(* ===== verification/Prelude.v ===== *)
(** * amplet2: a verification development

    amplet2 is the client of the AMP active measurement project: a daemon
    (measured) reads schedules of network tests, runs each test in its period
    and window, and reports the results.  This library models the parts of the
    C code that decide what is run, when, against which targets and what is
    recorded, and proves them correct, or shows exactly where they are not.

    ** The program and the files here

    - Prelude.v: C as Rocq sees it.  [res] is a computation that returns or does
      something undefined ([fault]: out of bounds, NULL, assert, use after
      free, signed overflow, ...); [rd] and [wr] are array accesses; [u8] .. [i64] are machine
      integers; [timeval].  CLib.v: the string and byte order functions of the C
      library the code calls (strtok, strtol, atoi, ntohs, ...).  Print.v: numbers as
      printf() writes them, and what strtol() reads back.  Calendar.v:
      gmtime_r() and timegm().  Bytes.v: loads from packets and network byte
      order.
    - SchedTime.v (src/measured/schedule.c, get_period_label() to
      get_next_schedule_time()): when a test runs next.  A schedule is a period
      with a window and a frequency; the theorems say the time returned is the
      first slot of the schedule after now, before and after a run, and where
      the tolerance for early timers fails.
    - ParamString.v (parse_param_string()): argument strings.  Quoting
      round-trips, inputs that cannot overflow the fixed buffers, and one that
      does.
    - Nametable.v (src/measured/nametable.c) and Targets.v (parse_test_targets(),
      populate_target_lists()): the targets of a test, from the YAML document and
      the table of known names.  The document is a store of nodes that strtok()
      changes in place, so aliases of a node share the change.
    - Schedule.v (create_and_schedule_test(), merge_scheduled_tests(),
      clear_test_schedule(), read_schedule_file()): the event list and the
      ownership of argument vectors; a vector is an address in a set of live
      allocations, so freeing one twice is a fault.  Reading a file keeps every
      scheduled test within the limits of its definition; the loop that splits a
      test over its targets terminates.  The list holds the events that wait; those that
      are about to run are in Events.v and Daemon.v.
    - Acl.v (src/measured/acl.c): the tree of access control labels refines a
      table of rules where the longest matching suffix counts.
    - Address.v (compare_addresses() of src/common/testlib.c and the bit helpers
      of src/common/iptrie.c) and IpTrie.v (src/common/iptrie.c): the trie
      refines a map from prefixes to AS numbers with longest prefix lookup.
    - Dscp.v (src/common/dscp.c), Checksum.v (src/common/checksum.c): names of
      code points round-trip; a packet with its checksum filled in verifies.
    - Testlib.v and Packets.v (src/common/testlib.c): delay_send_packet() spaces
      packets, wait_for_data() and get_packet() wait as long as asked whatever
      interrupts them, sockets get the options asked for; transmit timestamps are
      those of the packet they are asked for, until a packet could not be sent; the
      name of a process is written into the memory of its arguments.
    - Icmp.v, Dns.v, Traceroute.v (src/tests/icmp, dns, traceroute): the tests
      themselves.  Probes are built and matched to the packets that come back;
      the timers and callbacks are transition systems over the globals of the
      test ([icmp_step], [Traceroute.step]), with invariants over every reachable
      state and a measure that bounds the work, so that a test ends and reports
      every destination.  The packets that break them are theorems too.
    - Tcpping.v (src/tests/tcpping): a SYN to each destination, with its checksum, and the
      segments and errors a capture device sees; the event loop refines the fate of every
      destination ([sim]), so that the report says what the network did to answers that can be told apart.
    - Udpstream.v (src/tests/udpstream): a stream of packets and its report.  What the
      receiver records is what the network did to the packets that were sent; the report
      is the run lengths of loss and the extremes, mean and percentiles of the variation
      of delay, the mean as the doubles of the code have it: Double.v is the arithmetic of
      binary64 on rationals, with a bound on its error, and agrees with SpecFloat of the
      Standard Library.  Mos.v (src/common/mos.c): the scores of voice quality, on the real
      numbers; more delay or loss never improves them.

    - Run.v (src/measured/run.c): a timer that fires starts its test if it is not
      too early and schedules the next run; run_test() builds the argument
      vector, resolves the names, calls the test and reports.  The theorems tie
      the timer to the slots of SchedTime, say what the test is called with, and
      where the argument vector overflows or was freed.
    - Controlmsg.v (src/common/controlmsg.c): length-prefixed messages over a
      connection that delivers its bytes in any pieces ([io] events).  Reading is
      equivalent to decoding the whole byte stream, and each message that is sent
      is read back.  [tls_loop] is the same over TLS, where bytes that were decrypted and
      not read are out of sight of select().
    - Sockets.v (src/common/serverlib.c, ssl.c, ssl_common_name.c and
      initialise_control_socket() of src/measured/control.c): listening,
      connecting, accepting and the TLS handshake, as system calls over a table of
      open descriptors ([world]); the theorems are total correctness triples
      ([wp]) that also say what is left open.
    - Control.v (src/measured/control.c, the measured messages of serverlib.c,
      src/measured/remote-client.c): the control port.  Only what the access
      control list allows is run, the rest is refused, serving ends, and requests
      and results arrive.

    - Asn.v (src/common/asn.c, src/measured/asnsock.c): AS numbers of addresses.
      The answers of the whois server are read the same however they are cut into
      pieces; the queries and results between a test and the cache round-trip;
      the worker thread ends, updates the cache with what it read and answers
      every address from the cache or the server.

    - LocalSock.v: recv() and send() on the local sockets between the processes of
      the client.  Resolver.v (src/common/ampresolv.c, src/measured/nssock.c): name
      resolution.  The names of a test reach the resolver thread and the addresses
      come back; what a name resolves to does not depend on how the callbacks of
      different names interleave, and no block is used after it was freed or left
      behind.  A callback is several steps ([tick_step]), since it releases its lock before it is done; two that
      overlap there can lose an entry.

    - Files.v: the disk, the servers that libcurl talks to and the log of what was
      done ([machine]), with a program logic for functions on it: [post] for results,
      [keeps] and [Frame] for what a function leaves alone whatever call fails.
      Fetch.v (src/measured/schedule.c, update_remote_schedule() to
      enable_remote_schedule_fetch(), and src/measured/watchdog.c): the schedule on
      disk is only replaced by one that was fetched completely and, unless closing the
      file fails, which the code does not look at, is complete.  Certs.v (src/measured/certs.c
      and the key locations of src/common/ssl.c): a private key is never lost or
      exposed, a success means that key and certificate are there, and a client gets
      its certificate once the server signs it, however often it has to ask.

    - Config.v (src/measured/parseconfig.c): the configuration, from the values that
      libconfuse has read to the settings of every other component.
      Boot.v (the options and the pidfile of src/measured/measured.c, users.c, clock.c,
      localsock.c and rabbitcfg.c): the steps of starting, over credentials, locks and
      descriptors that change as the manual pages say.  Daemon.v (measured.c, the module
      loader of src/common/modules.c): main() as a whole; the order of its steps whatever
      fails, the event loop in which timers expire, tests run and reloads come in any order
      ([happens]), and shutting down.  Report.v
      (src/measured/messaging.c): the calls that publish a result, with any of them failing.
      Accept.v (the callbacks of control.c, nssock.c and asnsock.c, the TLS context of
      src/common/ssl.c): the event loop of the control port over any sequence of
      connections, from the acl sections of the configuration to what each child runs.

    - As.v (src/tests/traceroute/as.c): the AS numbers of the hops of a path; private
      addresses are not looked up, every other hop gets what the longest matching answer
      says.  It uses the trie of IpTrie.v and the protocol of Asn.v.
    - Throughput.v (src/tests/throughput, src/common/tcpinfo.c): the schedule of a
      throughput test round-trips; a stream limited by bytes is delivered whole however the
      socket cuts it up, if select() is not interrupted before the last part, one limited by time ends; where the HTTP chunks are framed right
      and where they are a byte too long.  TputRun.v (runSchedule() of the client,
      serveTest() of the server): the two ends of a test over any channel of messages
      ([Channel], with the byte stream of Controlmsg.v as an instance) agree on every test
      of the schedule, each over a connection of its own, and both finish with their
      sockets closed.
    - Events.v (src/measured/libevent_foreach.c, the dump of schedule.c): the walk over the
      event base with its queues and heap; clearing it removes the tests that wait, and not
      those about to run.
    - Diag.v (src/common/debug.c, icmpcode.c, print.c, the dumps of nametable.c and acl.c):
      log lines and the texts of errors, sizes and speeds; two ICMP errors have the same
      text exactly when they mean the same.
    - Remote.v (src/measured/remote-client.c): the command that runs a test on another
      machine, from its options to the printed result, with the server of Control.v at the
      other end.
    - Release.v (free_acl(), unregister_tests(), free_control_config(),
      free_global_vars(), free_local_meta_vars() and others): structures as the blocks they
      are made of; shutting down frees every block once, unless the command line has set
      an interface or address, which is not a block.

    Data flows from the configuration (Config) through main() (Daemon) to the components;
    from the schedule file through Targets and Schedule to the event
    list, at the times of SchedTime; Run takes a test from there and gives it its
    options (ParamString) and destinations; the test has its sockets from
    Testlib, and uses Address and Checksum for its packets.  The other way to a
    test is the control port: Sockets accepts, Controlmsg frames, Acl decides, and
    Control calls run_test() or the server of a test.  Results leave through Report.

    ** Correspondence

    A definition has the name of the C function it models; where one C function
    is split, the parts are named after what they do and the whole keeps the
    name.  Records have the fields of the C structs.  Pointers into lists that
    have one owner are values of a list; where the code shares an object (YAML
    nodes, argument vectors, the last_probe pointer of traceroute) the sharing is
    modelled.  Integers are [Z] with the wrap-around of their C type written out.
    The host is little-endian with 64 bit long and time_t.

    ** Parameters

    Code outside the repository is an argument: getaddrinfo() of Nametable.v, the
    kernel (select(), sendto(), setsockopt(), stat()) as the answers it gives,
    the clock and random() as values.  libyaml's documents are data, libevent is
    the order in which callbacks run.  The classes [Sockets.Kernel] (what each
    system call answers) and [Sockets.Openssl] (handshakes and certificates) are
    uninterpreted; [Controlmsg.Protobuf] is the generated message code, with the
    laws [ProtobufLaws] (unpacking inverts packing, packed bytes are bytes) that
    [control_coding_laws] shows to be satisfiable.  Test callbacks and the local
    resolver are functions given to [Run.run_test].  [Asn.Inet] is inet_pton() and
    inet_ntop(); the answers of libunbound and the order of its callbacks are
    arguments of [Resolver.amp_resolver_worker_thread].  [Certs.Crypto] is what
    certs.c uses of OpenSSL, with the laws [CryptoLaws] (a key that was written can be
    read, digests have their size) that the instance [toy] satisfies; curl's transfers
    and the errors of calls are part of the [machine].  cfg_parse() of libconfuse is an
    argument of [Config.parse_config], the other answers main() depends on are the class
    [Daemon.Host], and each call of the rabbitmq client library works or not as
    [Report.answers] says.  Doubles are rounded after every operation in Udpstream.v (Double.v), and
    exact numbers elsewhere (R in Mos.v, Q in Diag.v and for the scores of Udpstream.v).
    [TputRun.Codec] is the generated code of the messages of the throughput test, with laws
    its instance satisfies; getopt_long() is the list of options it returns.

    ** Fuel

    [SchedTime.tv_carry], [Address.match_bits4] and [match_bits6], and
    [Checksum.fold_sum] count down the number of rounds the loop can make at most
    (carries of a microsecond count, bits of an address, folds of a 64 bit sum),
    so the loop condition is false when they stop.  Elsewhere running out is the
    fault [OutOfFuel], which no theorem about results admits:
    [Traceroute.skip_timed_out] has more rounds than a path has hops,
    [Schedule.schedule_loop] the bound [loop_bound] that
    [schedule_loop_terminates] proves enough, and [Targets.parse_test_targets],
    [Dns.decode_loop] and [Dns.process_opt_rr] take their fuel as an argument,
    since the C code need not terminate: [decode_pointer_loop] is an input on
    which it does not, and the theorems about results say how much is enough.
    The loops of Asn.v and Resolver.v have a round for each byte that can arrive, and their
    theorems conclude [Ok].  [Control.process_loop] has one round more than the stream has bytes, enough by
    [control_connection_ends]; [Sockets.connect_loop] and [listen_ports] count the
    attempts and ports that are left.  In Files.v, Fetch.v and Certs.v [OutOfFuel] is a
    server that never answers; [update_remote_schedule_safe] and
    [certificate_obtained] conclude that the functions return.  In Boot.v it is a clock
    that is never synchronised, in [Udpstream.send_loop] a list of rounds that is too
    short, in [Throughput.send_loop] likewise ([stream_delivered] and [stream_bounded] say
    which lists are long enough); [Packets.tx_loop] has the 101 rounds of the code.

    ** Not modelled

    Memory other than the blocks and vectors named above, usage texts, the Windows
    service and the replacements for functions other platforms lack, the control messages
    between the two ends of a udpstream test, the other tests (fastping, http, youtube,
    sip, ndt, external), the option parsing of tests and the printing of their
    results.  Of these fastping and the sending side of the DNS test have logic of their
    own; the others are calls of libraries. *)

From Stdlib Require Export ZArith Lia Ascii String.
From stdpp Require Export base list strings option sets.
#[local] Open Scope Z_scope.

---

ASSIGNED TASK:
Retype the entries above exactly, but only from the line containing "and the key" through the line containing "- Config.v (src/measured/parseconfig.c): the", both included.

RESPONSE AREA:
      and the key locations of src/common/ssl.c): a private key is never lost or
      exposed, a success means that key and certificate are there, and a client gets
      its certificate once the server signs it, however often it has to ask.

    - Config.v (src/measured/parseconfig.c): the configuration, from the values that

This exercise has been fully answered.